Amidst high debt stock, the President of Nigeria seeks to incur more external debts to the tune of 46.18 Billion in order to partly finance its 2021 budget. He recently presented this to the ever-supportive National Assembly for approval and this has been met with severe criticisms. Notable are remarks by the President of the Lagos Chamber of Commerce and Industry who question the sustainability of Nigeria’s growing debts. So far, Nigeria’s debt has grown from 63.8 Billion, 16.1% of which constitutes external debts, in 2015 to $86.3 Billion, 36.36% of which constitutes external debts, in 2020, all within the current government regime.

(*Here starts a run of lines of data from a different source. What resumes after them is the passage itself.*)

(** ** Initialisation *)

Lemma binit_loop n k s e :
  (k + n = HEAD)%nat -> length (bufs s) = S HEAD -> links s (rev (seq 0 k)) ->
  exists s', for_each (seq k n) binit_one s e = Ok () s' e /\ links s' (rev (seq 0 HEAD)) /\
    length (bufs s') = S HEAD /\ (forall j, core (get_buf s' j) = core (get_buf s j)) /\
    (forall j, (j < k)%nat -> slocks s' !! SLbuf j = slocks s !! SLbuf j) /\
    (forall j, (k <= j < HEAD)%nat -> slocks s' !! SLbuf j = Some (mksleeplock "buffer" false 0) /\
       lfree (syn s') (Lsleep (SLbuf j))) /\
    (forall l, (forall j, l <> Lsleep (SLbuf j)) -> locks (syn s') !! l = locks (syn s) !! l) /\
    (forall j, (j < k)%nat -> locks (syn s') !! Lsleep (SLbuf j) = locks (syn s) !! Lsleep (SLbuf j)).
Proof.
  revert k s. induction n as [|n IH]; intros k s Hk Hlen Hl.
  - exists s. replace HEAD with k in * by lia. split_and!; try done. intros j Hj. lia.
  - cbn [seq for_each].
    destruct (binit_one_run s e k (rev (seq 0 k))) as (s1 & Hr1 & Hl1 & Hlen1 & Hc1 & Hs1 & Hy1);
      [|done|lia| |done|].
    { rewrite <- (Permutation_rev (seq 0 k)). apply NoDup_cons. split.
      - rewrite elem_of_cons, elem_of_seq. lia.
      - apply NoDup_cons. split; [rewrite elem_of_seq; lia|apply NoDup_seq]. }
    { intros j. rewrite elem_of_cons, <- (Permutation_rev (seq 0 k)), elem_of_seq. lia. }
    destruct (IH (S k) s1) as (s2 & Hr2 & Hl2 & Hlen2 & Hc2 & Hsa & Hsb & Hya & Hyb); [lia|done| |].
    { rewrite seq_S, rev_app_distr. done. }
    exists s2. rewrite (bind_ok _ _ _ _ _ _ _ Hr1). split_and!; try done.
    + intros j. by rewrite Hc2, Hc1.
    + intros j Hj. rewrite Hsa by lia. rewrite Hs1, lookup_insert_ne; [done|]. intros [= ->]. lia.
    + intros j Hj. destruct (decide (j = k)) as [->|]; [|apply Hsb; lia].
      rewrite Hsa by lia. rewrite Hs1, lookup_insert_eq. split; [done|].
      exists "sleep lock". rewrite Hyb by lia. by rewrite Hy1, lookup_insert_eq.
    + intros l Hne. rewrite Hya by done. rewrite Hy1, lookup_insert_ne; [done|]. intros <-. by eapply Hne.
    + intros j Hj. rewrite Hyb by lia. rewrite Hy1, lookup_insert_ne; [done|]. intros [= ->]. lia.
Qed.

(** What the cache holds after initialisation: nothing. *)
Lemma empty_tab d lk pid c :
  (forall i, (i < HEAD)%nat -> c i = zero_buf /\ sl_locked (lk i) = false) ->
  (forall b, block_ok (dblock d b)) -> tab c lk pid d ∅.
Proof.
  intros Hc Hd. split; [done| | |done].
  - intros i Hi. left. destruct (Hc i Hi) as [-> ?]. split; [|done].
    split_and!; [done|done|done|vm_compute; split; congruence|by left].
  - intros i j Hi _ H. destruct (Hc i Hi) as [Hz _]. by rewrite Hz in H.
Qed.

End Refine.

Section Init.
Context {D : DiskDriver} {DL : DiskLaws}.

(** The list head linked to itself. *)
Lemma init_head s :
  let s0 := upd_buf HEAD (set_b_next HEAD) (upd_buf HEAD (set_b_prev HEAD)
    (upd_lock Lbcache (fun _ => mkspinlock "bcache" false None) s)) in
  length (bufs s) = S HEAD ->
  length (bufs s0) = S HEAD /\ (forall j, core (get_buf s0 j) = core (get_buf s j)) /\ links s0 [].
Proof.
  intros s0 Hlen.
  assert (Hg : forall j, get_buf s0 j = if decide (j = HEAD)
    then set_b_next HEAD (set_b_prev HEAD (get_buf s HEAD)) else get_buf s j).
  { intros j. unfold s0. rewrite get_upd_buf by (cbn; rewrite length_alter, Hlen; lia).
    rewrite !get_upd_buf by (cbn; rewrite Hlen; lia). by destruct (decide (j = HEAD)), (decide (HEAD = HEAD)). }
  split_and!; [cbn; by rewrite !length_alter| |].
  - intros j. rewrite Hg. by case_decide; subst.
  - unfold links, ring. rewrite pairs_nil. apply Forall_singleton. unfold linked.
    by rewrite !Hg, decide_True.
Qed.

(** A thread that runs with the buffers and buffer locks of [s] starts from a
    cache without live blocks. *)
Definition starts_empty (s : kstate) : Prop :=
  forall t, bufs t = bufs s -> slocks t = slocks s -> quiet t -> dd_ok t ->
    (forall b, block_ok (dblock (disk t) b)) -> brep t ∅.

(** [binit] links every buffer into the list in front of the head, in both
    directions, and initialises the cache's lock and every buffer's sleep
    lock free; a thread that later runs with these buffers therefore starts
    from a cache that represents no live block. *)
Theorem binit_empty_cache s e :
  length (bufs s) = S HEAD -> (forall i, (i < HEAD)%nat -> core (get_buf s i) = zero_buf) ->
  exists s', binit s e = Ok () s' e /\ links s' (rev (seq 0 HEAD)) /\ lfree (syn s') Lbcache /\
    (forall j, (j < HEAD)%nat -> lfree (syn s') (Lsleep (SLbuf j))) /\
    starts_empty s'.
Proof.
  intros Hlen Hz.
  set (s0 := upd_buf HEAD (set_b_next HEAD) (upd_buf HEAD (set_b_prev HEAD)
    (upd_lock Lbcache (fun _ => mkspinlock "bcache" false None) s))).
  destruct (init_head s Hlen) as (H0 & Hg & Hn). fold s0 in H0, Hg, Hn.
  destruct (binit_loop HEAD 0 s0 e) as (s' & Hr & Hl & Hlen' & Hc & _ & Hsl & Hlk & _);
    [done|done|done|].
  exists s'. split_and!; [exact Hr|done| |by intros; apply Hsl; lia|].
  - exists "bcache". rewrite Hlk by done. cbn. by rewrite lookup_insert_eq.
  - intros t Hb Hs Hq Hdd Hd.
    assert (Hgt : forall j, get_buf t j = get_buf s' j) by (intros; unfold get_buf; by rewrite Hb).
    split; [done|done|by rewrite Hb| |].
    + exists (rev (seq 0 HEAD)). split; [by rewrite <- Permutation_rev|].
      apply (links_ext s'); [..|exact Hl]; intros; by rewrite Hgt.
    + apply empty_tab; [|done]. intros i Hi. rewrite Hgt, Hc, Hg. split; [by apply Hz|].
      unfold get_slock. rewrite Hs. by destruct (Hsl i) as [-> _]; [lia|].
Qed.

End Init.

(** ** A disk in memory, and an empty cache on it *)

Definition ram_rw (b : nat) (w : bool) : M unit :=
  x ← bufget b;
  if w then modify (fun s => set_disk (dwrite (b_blockno x) (b_data x) (disk s)) s)
  else modify (fun s => upd_buf b (set_b_data (dblock (disk s) (b_blockno x))) s).
Definition ram_driver : DiskDriver := {| disk_rw := ram_rw |}.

Meanwhile, some reports show that the increasing cost of debt servicing is significantly affecting government’s revenue profile, and that money that otherwise could have been utilized for capital infrastructure are being deployed to service debts.
On Thursday, May 27, some International Monetary Fund representatives completed a two weeks long Staff Level Agreement towards new arrangements for Extended Credit Facility and Extended Fund Facility to be afforded Cameroon in order to help Cameroon’s 3.6% fiscal deficit and under 3% inflation. This is subsequent to two disbursements that had been issued to Cameroon in May and October, 2020 under the Rapid Credit Facility worth $382 Million, constituting 100% of Cameroon’s quota with the IMF. The facilities are hinged on the prospects of Government’s medium-term program for the Covid-19 recovery, macroeconomic sustainability and structural reform.
Similarly, and within the same period the IMF also reached a Staff-Level arrangement with the government of the Democratic Republic of Congo for a three-year financing worth $1.5 Billion under the Extended Credit Facility program. The goal is to afford enough liquidity for investments and socio-economic projects, as well as enhance monetary framework while improving economic governance and transparency. Like Cameroon, Congo had also obtained financing from the IMF under the Rapid Credit Facility program. It is noteworthy that the staff-level agreement is still subject to approval by the IMF Board.
The Gambia is also set to receive immediate financing from the IMF under the Extended Credit Facility program in the sum of $14.4 Million for the broad purpose of providing liquidity and facilitating post pandemic recovery. This IMF decision at the Executive Board level is a second review pursuant to its initial review in January, which itself augments an existing facility that was created in March, 2020. Needless to say that other than this, The Gambia had also previously taken part in the IMF Rapid Credit Facility program as well as the Catastrophe Containment and Relief Trust.